5 Disadvantages of Geothermal Energy Explained

Disadvantages of geothermal energy are; capital cost, geographic limitation, hazard risk, low mobility, and gaseous emissions.


This article discusses the disadvantages of geothermal energy, as follows;






1). Capital Cost (as one of the Disadvantages of Geothermal Energy)

The cost to produce geothermal energy is about US$ 1377 per kW, based on a range of US$ 1062-1692 /kW installed [5].

This means that several millions of dollars will be required for the installation of any functional geothermal power plant with usable capacity.

Capital costs within this range can be difficult to provide, for many aspiring users of geothermal energy, especially when it involves private or local installation schemes.
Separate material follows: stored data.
Lemma compute_fbank_mucs_bpe (args : Args) (bpe dset : option string) (fs : FS) :
  match truthy bpe with Some path => spm_load path = Ok tt | None => True end ->
  final_fs (compute_fbank_mucs args bpe dset fs)
    = final_fs (compute_fbank_mucs args None dset fs) /\
  raised (compute_fbank_mucs args bpe dset fs)
    = raised (compute_fbank_mucs args None dset fs) /\
  without_bpe_loading (events (compute_fbank_mucs args bpe dset fs))
    = without_bpe_loading (events (compute_fbank_mucs args None dset fs)).
Proof.
  intros Hload. unfold compute_fbank_mucs, load_bpe.
  destruct (manifestpath args) as [src_dir|]; [|done].
  destruct (fbankpath args) as [output_dir|]; [|done].
  destruct os_cpu_count as [c|]; [|done].
  cbn [truthy].
  destruct (truthy bpe) as [path|]; [|done].
  unfold io_bind, io_lift, io_ret, io_emit, io_raise, logging_info. simpl.
  rewrite Hload.
  destruct (read_manifests_if_cached dataset_parts src_dir prefix suffix)
    as [[manifests|]|e]; [|done|done].
  destruct (length manifests =? _)%nat; [|done].
  by destruct (partition_loop _ _ _ _ _ _) as [[fs' t'] res].
Qed.

(** C9, as the code has it.  For two values of [--bpe-model] that are each
    absent, empty or a model that loads, the calls leave the same
    directory, end the same way and perform the same events apart from the
    loading of the tokenizer; nothing filters a cut set in either. *)
Theorem bpe_model_inert (args : Args) (b1 b2 dset : option string) (fs : FS) :
  match truthy b1 with Some path => spm_load path = Ok tt | None => True end ->
  match truthy b2 with Some path => spm_load path = Ok tt | None => True end ->
  final_fs (compute_fbank_mucs args b1 dset fs)
    = final_fs (compute_fbank_mucs args b2 dset fs) /\
  raised (compute_fbank_mucs args b1 dset fs)
    = raised (compute_fbank_mucs args b2 dset fs) /\
  without_bpe_loading (events (compute_fbank_mucs args b1 dset fs))
    = without_bpe_loading (events (compute_fbank_mucs args b2 dset fs)).
Proof.
  intros H1 H2.
  destruct (compute_fbank_mucs_bpe args b1 dset fs H1) as (F1 & R1 & E1).
  destruct (compute_fbank_mucs_bpe args b2 dset fs H2) as (F2 & R2 & E2).
  by rewrite F1, F2, R1, R2, E1, E2.
Qed.

(** *** The completion marker *)

Lemma process_partition_starts (output_dir : string) (extractor : FbankConfig)
      (num_jobs : Z) (ex : option Executor) (partition : string)
      (m : gmap string Manifest) (fs : FS) :
  fs !! path_join output_dir (cuts_filename partition) = None ->
  exists t,
    events (process_partition output_dir extractor num_jobs ex (partition, m) fs)
      = Logged (LogProcessing partition) :: t.
Proof.
  intros Habs. unfold_partition.
  rewrite bool_decide_eq_false_2 by (rewrite Habs; by intros [? ?]).
  repeat case_match; simplify_eq; unfold events; simpl; by eexists.
Qed.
The cost of geothermal energy development comes mainly from preliminary activities like prospecting to locate hydrothermal resources, drilling, design and installation of geothermal pumps, among others.
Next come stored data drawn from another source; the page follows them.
Lemma align_scale_channels (N C H W N' H' W' : nat) (stu tea : Tensor4) :
  shape4 N C H W stu -> shape4 N' C H' W' tea ->
  0 < C -> 0 < N -> 0 < H -> 0 < N' -> 0 < H' ->
  exists out,
    align_scale stu tea = Ok out /\
    shape4 N C H W out /\
    forall c, c < C ->
      channel c out = aligned_row (channel c stu) (channel c tea).
Proof.
  intros Hs Ht HC HN HH HN' HH'.
  set (rows :=
    zip_with
      (fun row tea_row : list R =>
         map (fun v => (v * std tea_row + mean tea_row)%R) row)
      (map (fun row : list R =>
              map (fun v => ((v - mean row) / (std row + eps))%R) row)
           (map (fun c => channel c stu) (seq 0 C)))
      (map (fun c => channel c tea) (seq 0 C))).
  assert (Eout : align_scale stu tea
                 = Ok (permute_1023 (reshape_CNHW N H W rows))).
  { unfold align_scale. rewrite (shape4_size4 N C H W) by assumption.
    cbv iota beta.
    rewrite (rows_of_tensor N C H W stu) by assumption.
    unfold mbind at 1, Res_bind at 1. cbv beta iota.
    rewrite (rows_of_tensor N' C H' W' tea) by assumption.
    reflexivity. }
  assert (Hrow : forall c, c < C ->
            rows !! c = Some (aligned_row (channel c stu) (channel c tea))).
  { intros c Hc. unfold rows.
    rewrite lookup_zip_with, !list_lookup_fmap, lookup_seq_lt by lia.
    reflexivity. }
  assert (Hlen : length rows = C).
  { unfold rows. rewrite length_zip_with, !length_map, length_seq. lia. }
  assert (Hall : Forall (fun r => length r = N * (H * W)) rows).
  { apply Forall_lookup. intros c r Hr.
    assert (Hc : c < C) by (rewrite <- Hlen; eapply lookup_lt_Some; eauto).
    rewrite Hrow in Hr by assumption. injection Hr as <-.
    unfold aligned_row. rewrite !length_map.
    eapply channel_length; eauto. }
  eexists. split; [exact Eout|]. split.
  - apply permute_1023_shape; try assumption.
    apply reshape_CNHW_shape; assumption.
  - intros c Hc. rewrite (channel_of_rows N C H W) by assumption.
    rewrite nth_lookup, Hrow by assumption. reflexivity.
Qed.

Local Open Scope R_scope.

(** C4 (as amended).  On well-formed student and teacher tensors with the
    same channel count and at least two entries per channel,
    [align_scale] returns a tensor of the student's shape whose
    per-channel mean is the teacher's per-channel mean and whose
    per-channel standard deviation is the teacher's multiplied by
    s / (s + 1e-6), with s the student's standard deviation on that
    channel. *)
Theorem align_scale_statistics (N C H W N' H' W' : nat) (stu tea : Tensor4) :
  shape4 N C H W stu -> shape4 N' C H' W' tea ->
  (0 < C)%nat -> (2 <= N * H * W)%nat -> (2 <= N' * H' * W')%nat ->
  exists out,
    align_scale stu tea = Ok out /\
    shape4 N C H W out /\
    forall c, (c < C)%nat ->
      mean (channel c out) = mean (channel c tea) /\
      std (channel c out)
      = std (channel c tea)
        * (std (channel c stu) / (std (channel c stu) + eps)).
Proof.
  intros Hs Ht HC Hn Hn'.
  assert (0 < N /\ 0 < H /\ 0 < W)%nat as (HN & HH & HW).
  { destruct N, H, W; try lia; rewrite ?Nat.mul_0_r in Hn; lia. }
  assert (0 < N' /\ 0 < H')%nat as (HN' & HH').
  { destruct N', H'; try lia; rewrite ?Nat.mul_0_r in Hn'; lia. }
  destruct (align_scale_channels N C H W N' H' W' stu tea)
    as (out & Eout & Hsh & Hch); try assumption.
  exists out. split; [exact Eout|]. split; [exact Hsh|].
  intros c Hc. rewrite (Hch c Hc).
  assert (Hne : channel c stu <> []).
  { intros E. pose proof (channel_length N C H W stu c Hs Hc) as Hl.
    rewrite E in Hl. simpl in Hl. nia. }
  split; [now apply aligned_row_mean | now apply aligned_row_std].
Qed.

End AlignScale.

Section AlignScaleDemo.
Local Open Scope R_scope.

Lemma demo_shape : shape4 1 1 1 3 Demo.stu_feat /\ shape4 1 1 1 3 Demo.tea_feat.
Proof. split; (split; [reflexivity|]); repeat constructor. Qed.

Lemma demo_stu_mean : mean (channel 0 Demo.stu_feat) = 0.
Proof. unfold mean, sum. simpl. lra. Qed.

Lemma demo_stu_std : std (channel 0 Demo.stu_feat) = 1.
Proof.
  unfold std. rewrite demo_stu_mean. unfold sum. simpl.
  replace ((0 + (-1 - 0) * (-1 - 0) + (0 - 0) * (0 - 0) + (1 - 0) * (1 - 0))
           / (1 + 1)) with 1 by lra.
  apply sqrt_1.
Qed.

Lemma align_scale_statistics_witness :
  exists out,
    align_scale Demo.stu_feat Demo.tea_feat = Ok out /\
    mean (channel 0 out) = mean (channel 0 Demo.tea_feat) /\
    std (channel 0 out) = std (channel 0 Demo.tea_feat) * (1 / (1 + eps)).
Proof.
  destruct (align_scale_statistics 1 1 1 3 1 1 3 Demo.stu_feat Demo.tea_feat
              (proj1 demo_shape) (proj2 demo_shape))
    as (out & Eout & _ & Hst); try (simpl; lia).
  exists out. split; [exact Eout|].
  destruct (Hst 0%nat) as [Hm Hs]; [lia|].
  split; [exact Hm|]. rewrite Hs, demo_stu_std. reflexivity.
Defined.

(** Aligning a feature with itself does not return its standard
    deviation: the channel of deviation 1 comes back with deviation
    1 / (1 + 1e-6). *)
Lemma align_scale_std_short :
  exists out,
    align_scale Demo.stu_feat Demo.stu_feat = Ok out /\
    std (channel 0 out) <> std (channel 0 Demo.stu_feat).
Proof.
  destruct (align_scale_channels 1 1 1 3 1 1 3 Demo.stu_feat Demo.stu_feat
              (proj1 demo_shape) (proj1 demo_shape))
    as (out & Eout & _ & Hch); try lia.
  exists out. split; [exact Eout|].
  rewrite (Hch 0%nat) by lia.
  rewrite aligned_row_std by discriminate.
  rewrite demo_stu_std. pose proof eps_pos as He. intros E.
  assert (E' : 1 = 1 + eps).
  { apply (Rmult_eq_compat_r (1 + eps)) in E.
    unfold Rdiv in E. rewrite Rmult_1_l, Rmult_assoc, Rinv_l in E; lra. }
  lra.
Qed.

End AlignScaleDemo.

(** ** The forward passes through the heads *)

Section Heads.
Context `{Framework}.


Lemma run_convs_app convs1 convs2 x :
  run_convs (convs1 ++ convs2) x = run_convs convs2 (run_convs convs1 x).
Proof. unfold run_convs. apply fold_left_app. Qed.

Lemma conv_loop_feat idx convs i feat hold :
  fst (conv_loop idx convs i feat hold) = run_convs convs feat.
Proof.
  revert i feat hold. induction convs as [|conv convs IH]; intros i feat hold.
  - reflexivity.
  - simpl. rewrite IH. reflexivity.
Qed.
Lemma cleanResource_field obj field :
  metadataField (cleanResource obj) field
  = if decide (field ∈ runtimeFields) then None else metadataField obj field.
Proof.
  unfold cleanResource, metadataField at 1.
  rewrite lookup_delete_ne by done.
  fold (metadataField
          (removeMetadataField (removeMetadataField (removeMetadataField
             (removeMetadataField (removeMetadataField (removeMetadataField obj
                "managedFields") "resourceVersion") "uid") "selfLink")
             "creationTimestamp") "generation") field).
  rewrite !metadataField_remove. unfold runtimeFields.
  repeat (case_decide; [subst; by rewrite decide_True by set_solver|]).
  by rewrite decide_False by set_solver.
Qed.

Lemma metadataString_as_field obj field :
  metadataString obj field
  = match metadataField obj field with
    | Some (JString s) => s
    | _ => ""
    end.
Proof.
  unfold metadataString, metadataField. by destruct (obj !! "metadata") as [[]|].
Qed.

Lemma GetName_cleanResource obj : GetName (cleanResource obj) = GetName obj.
Proof.
  unfold GetName. rewrite !metadataString_as_field, cleanResource_field.
  by rewrite decide_False by (unfold runtimeFields; set_solver).
Qed.

End clean_resource.
(** [d[key]] on a dictionary value. *)
Fixpoint getitem (items : list (string * pyobj)) (key : string) : option pyobj :=
  match items with
  | [] => None
  | (k, v) :: rest => if String.eqb k key then Some v else getitem rest key
  end.

(** ** A state and exception monad for the statements of the engine *)

Definition M (A : Type) : Type := world -> outcome A * world.

Definition ret {A} (a : A) : M A := fun w => (Returned a, w).

Definition raise {A} (e : exn) : M A := fun w => (Raised e, w).

Definition bind {A B} (c : M A) (k : A -> M B) : M B :=
  fun w =>
    match c w with
    | (Returned a, w') => k a w'
    | (Raised e, w') => (Raised e, w')
    end.

(** [try: c  except Exception as e: h e]. *)
Definition try_except {A} (c : M A) (h : exn -> M A) : M A :=
  fun w =>
    match c w with
    | (Returned a, w') => (Returned a, w')
    | (Raised e, w') => h e w'
    end.

#[global] Instance M_ret : MRet M := @ret.
#[global] Instance M_bind : MBind M := fun A B k c => bind c k.

(** A [for] loop that collects one value per element. *)
Fixpoint for_each {A B} (f : A -> M B) (xs : list A) : M (list B) :=
  match xs with
  | [] => ret []
  | x :: rest =>
      y ← f x;
      ys ← for_each f rest;
      ret (y :: ys)
  end.

(** A new dictionary object. *)
Definition alloc (d : gmap string pyval) : M loc :=
  fun w =>
    let l := fresh (dom (heap w)) in
    (Returned l, {| heap := <[l := d]> (heap w); trace := trace w |}).

(** [d[key] = v] on the dictionary at [l]. *)
Definition dict_setitem (l : loc) (key : string) (v : pyval) : M unit :=
  fun w =>
    (Returned tt,
     {| heap := alter (fun d => <[key := v]> d) l (heap w); trace := trace w |}).

(** [del d[key]] on the dictionary at [l]; a missing key is a [KeyError]. *)
Definition dict_delitem (l : loc) (key : string) : M unit :=
  fun w =>
    match heap w !! l ≫= (.!! key) with
    | Some _ =>
        (Returned tt,
         {| heap := alter (fun d => delete key d) l (heap w); trace := trace w |})
    | None => (Raised (Exn "KeyError" (repr_str key)), w)
    end.

(** [retriever.invoke(query)]. *)
Definition retriever_invoke (r : VectorStoreRetriever) (query : string)
  : M (list Document) :=
  fun w =>
    (similarity_search (retriever_store r) (trace w) query (retriever_k r),
     {| heap := heap w; trace := trace w ++ [EvRetrieve query (retriever_k r)] |}).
At the point of use however, geothermal energy is low cost, compared to fossil fuels, nuclear and some renewable energy resources.

The cost effectiveness of geothermal energy makes it a fairly good investment, as geothermal heat is more consistent than solar and wind.
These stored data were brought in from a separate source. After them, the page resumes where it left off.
(** The band of the specification's [filterByStrikeRange] (§4.2). *)
Definition minStrike (currentPrice lowPct : float) : float :=
  currentPrice * (1 + lowPct / 100).

Definition maxStrike (currentPrice highPct : float) : float :=
  currentPrice * (1 + highPct / 100).

Definition retained (currentPrice lowPct highPct strike : float) : bool :=
  (minStrike currentPrice lowPct <=? strike) && (strike <=? maxStrike currentPrice highPct).

End Band.

(** The inputs of the specification's scenarios (§8). *)
Module Scenario.
Open Scope float_scope.

Definition quotes : DataFrame :=
  [ {| strike := 90; ask := 12 |};
    {| strike := 100; ask := 5 |};
    {| strike := 110; ask := 1 |} ].

Definition unquoted : DataFrame := [ {| strike := 100; ask := 0 |} ].

(** The binary64 value next above 10, and the strike [100 * (1 + 10 / 100)]. *)
Definition just_above_ten : float := 0x1.4000000000001p+3.
Definition strike_110 : float := 0x1.b800000000001p+6.

Definition reference_date : Expiry.datetime := Expiry.datetime_of_ymd 2025 1 10.

End Scenario.

(** ** The position of a binary64 value on the integer line

    A finite value [m * 2^e] sits at [m * 2^(e + 1074)], a multiple of the
    least subnormal; the infinities sit beyond every finite value. *)

Module Line.
Open Scope Z_scope.

Definition ordZ (x : spec_float) : Z :=
  match x with
  | S754_zero _ => 0
  | S754_nan => 0
  | S754_infinity s => cond_Zopp s (2 ^ 2098)
  | S754_finite s m e => cond_Zopp s (Zpos m * 2 ^ (e + 1074))
  end.

Definition is_nan_sf (x : spec_float) : bool :=
  match x with S754_nan => true | _ => false end.

Definition nonfinite_sf (x : spec_float) : bool :=
  match x with S754_infinity _ | S754_nan => true | _ => false end.

(** [x] is a zero, a finite value or an infinity of sign [s]. *)
Definition signed_as (s : bool) (x : spec_float) : Prop :=
  match x with
  | S754_zero s' | S754_infinity s' | S754_finite s' _ _ => s' = s
  | S754_nan => False
  end.

End Line.

(** ** The ticker symbol of [main]

    A Python [str] of ASCII text is a [string]; [chars] is the list of its
    characters. *)

Module Symbol.

Definition chars (s : string) : list ascii := list_ascii_of_string s.

Definition is_ascii (c : ascii) : bool := (N_of_ascii c <? 128)%N.

Definition is_lower (c : ascii) : bool :=
  ((97 <=? N_of_ascii c) && (N_of_ascii c <=? 122))%N.

Definition is_upper (c : ascii) : bool :=
  ((65 <=? N_of_ascii c) && (N_of_ascii c <=? 90))%N.

(** The character class [[A-Za-z]]. *)
Definition is_letter (c : ascii) : bool := is_upper c || is_lower c.

(** [str.upper()] on ASCII text: the letters a-z move to A-Z.  Outside
    ASCII Python's case mapping is another ([is_ascii] marks the text this
    models). *)
Definition upper_char (c : ascii) : ascii :=
  if is_lower c then ascii_of_N (N_of_ascii c - 32) else c.

Fixpoint upper (s : string) : string :=
  match s with
  | EmptyString => EmptyString
  | String c s' => String (upper_char c) (upper s')
  end.

(** The scan of [re.findall(r'[A-Za-z]+', s)]: [run] holds the match being
    read, latest character first; a match ends at the first character that
    is no letter, or at the end of the text. *)
Fixpoint findall_scan (run : list ascii) (s : string) : list string :=
  match s with
  | EmptyString =>
      match run with
      | [] => []
      | _ :: _ => [string_of_list_ascii (rev run)]
      end
  | String c s' =>
      if is_letter c then findall_scan (c :: run) s'
      else
        match run with
        | [] => findall_scan [] s'
        | _ :: _ => string_of_list_ascii (rev run) :: findall_scan [] s'
        end
  end.

Definition findall_letters (s : string) : list string := findall_scan [] s.

(** ["".join(parts)] *)
Definition join (parts : list string) : string :=
  fold_right String.append EmptyString parts.

(** Lines 81-82 of [main]: [text] is what the text input delivers. *)
Definition main_symbol (text : string) : string :=
  let symbol := upper text in
  let symbol := upper (join (findall_letters symbol)) in
  symbol.

End Symbol.

(** ** The default of the expiration select box *)

Module Selection.

(** [xs.index(x)] on a tuple of strings: the position of the first entry
    equal to [x]. *)
Fixpoint index (xs : list string) (x : string) : outcome nat :=
  match xs with
  | [] => Raises (ValueError "tuple.index(x): x not in tuple")
  | y :: rest =>
      if String.eqb y x then Returns O
      else i <- index rest x ;; Returns (S i)
  end.

(** Lines 86 and 89 of [main]: the default expiration and its position,
    which the select box takes as its initial index. *)
Definition main_default_index (today : Expiry.datetime) (expirations : list string)
  : outcome nat :=
  default_expiration <- Expiry.get_default_expiration today expirations ;;
  index expirations default_expiration.

End Selection.

(** ** The break-even prices of [plot_leverage_ratios] *)

Module Plot.

(** [break_even_prices = strikes + premiums] *)
Definition break_even_prices (strikes premiums : Np.ndarray) : Np.ndarray :=
  Np.zip_with PrimFloat.add strikes premiums.

(** [main] handing its filtered arrays to the plot: the break-even prices
    that label the secondary axis, one per tick at [filtered_strikes]. *)
Definition main_break_even_prices
  (calls : DataFrame) (stock_price target_percentage min_range max_range : float)
  : outcome (Np.ndarray * Np.ndarray) :=
  series <- Engine.main calls stock_price target_percentage min_range max_range ;;
  let '(filtered_strikes, _, _, filtered_premiums) := series in
  Returns (filtered_strikes, break_even_prices filtered_strikes filtered_premiums).

End Plot.

(** * Facts about binary64 arithmetic *)

Module LineFacts.
Import Line.
Open Scope Z_scope.

Lemma digits2_pos_bounds (m : positive) :
  2 ^ (Zpos (digits2_pos m) - 1) <= Zpos m < 2 ^ Zpos (digits2_pos m).
Proof.
  induction m as [m IH | m IH | ]; cbn [digits2_pos].
  - rewrite Pos2Z.inj_succ.
    replace (Z.succ (Zpos (digits2_pos m)) - 1) with (Z.succ (Zpos (digits2_pos m) - 1)) by lia.
    rewrite !Z.pow_succ_r by lia. lia.
  - rewrite Pos2Z.inj_succ.
    replace (Z.succ (Zpos (digits2_pos m)) - 1) with (Z.succ (Zpos (digits2_pos m) - 1)) by lia.
    rewrite !Z.pow_succ_r by lia. lia.
  - cbn. lia.
Qed.

Lemma valid_finite_bounds s m e :
  valid_binary (S754_finite s m e) = true ->
  -1074 <= e <= 971 /\ Zpos m < 2 ^ 53 /\ (-1074 < e -> 2 ^ 52 <= Zpos m).
Proof.
  cbn [SpecFloat.valid_binary]. unfold bounded, canonical_mantissa, fexp, SpecFloat.emin.
  change prec with 53. change emax with 1024.
  intros H. apply andb_true_iff in H as [Hc He].
  apply Z.eqb_eq in Hc. apply Z.leb_le in He.
  pose proof (digits2_pos_bounds m) as [Hlo Hhi].
  set (d := Zpos (digits2_pos m)) in *.
  assert (Hd : d <= 53) by lia.
  split; [lia|]. split.
  - apply Z.lt_le_trans with (2 ^ d); [exact Hhi|].
    apply Z.pow_le_mono_r; lia.
  - intros Hgt. assert (d = 53) by lia.
    replace 52 with (d - 1) by lia. exact Hlo.
Qed.

Lemma finite_scaled_lt m1 e1 m2 e2 :
  -1074 <= e1 -> e1 < e2 -> Zpos m1 < 2 ^ 53 -> 2 ^ 52 <= Zpos m2 ->
  Zpos m1 * 2 ^ (e1 + 1074) < Zpos m2 * 2 ^ (e2 + 1074).
Proof.
  intros H1 H12 Hm1 Hm2.
  assert (HP : 0 < 2 ^ (e1 + 1074)) by (apply Z.pow_pos_nonneg; lia).
  assert (HQ : 2 * 2 ^ (e1 + 1074) <= 2 ^ (e2 + 1074)).
  { rewrite <- Z.pow_succ_r by lia. apply Z.pow_le_mono_r; lia. }
  change (2 ^ 53) with (2 * 2 ^ 52) in Hm1.
  set (P := 2 ^ (e1 + 1074)) in *. set (Q := 2 ^ (e2 + 1074)) in *.
  set (T := 2 ^ 52) in *.
  assert (0 < T) by (unfold T; lia).
  nia.
Qed.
Difficulties of affordability for geothermal energy come at the point of system installation.

Also, hydrothermal energy resources that often act as carriers of geothermal energy, can decrease in volume and become depleted, so that although geothermal energy is renewable, its carriers can pose the risk of resource depletion.

To address the issue mentioned above, water from the surface is often circulated through geothermal reservoirs, and this further adds to the operational cost.

Disadvantages of Geothermal Energy: Capital Cost (Credit: Rjglewis 2006 .CC BY-SA 3.0.)
Disadvantages of Geothermal Energy: Capital Cost (Credit: Rjglewis 2006 .CC BY-SA 3.0.)





2). Geographic Limitation

Geothermal energy is limited to geographic locations where there is significant presence of geothermal activity and fluids at shallow depth in the subsurface.

This is a major disadvantage, caused by the fact that while geothermal activity is universal on Earth, the feasibility of geothermal energy extraction by humans is dependent on depth.

All countries cannot use geothermal energy because viable geothermal sites for installation of power plants are not available in all countries.






3). Hazard Risk (as one of the Disadvantages of Geothermal Energy)

Geothermal energy development increases the risk of both anthropogenic and natural hazards

Natural hazards that are associated with geothermal energy development are mainly seismic, such as earthquakes.

Alongside earthquakes, geothermal energy development can cause ecosystem damage, and pose risks to human health [2].

Geothermal fluids often contain brine, and may include traces of nuclear materials, which can increase the risk of skin cancer and other ailments in humans.

Chemicals used in drilling geothermal wells can also be hazardous and increase the risk of pollution [4].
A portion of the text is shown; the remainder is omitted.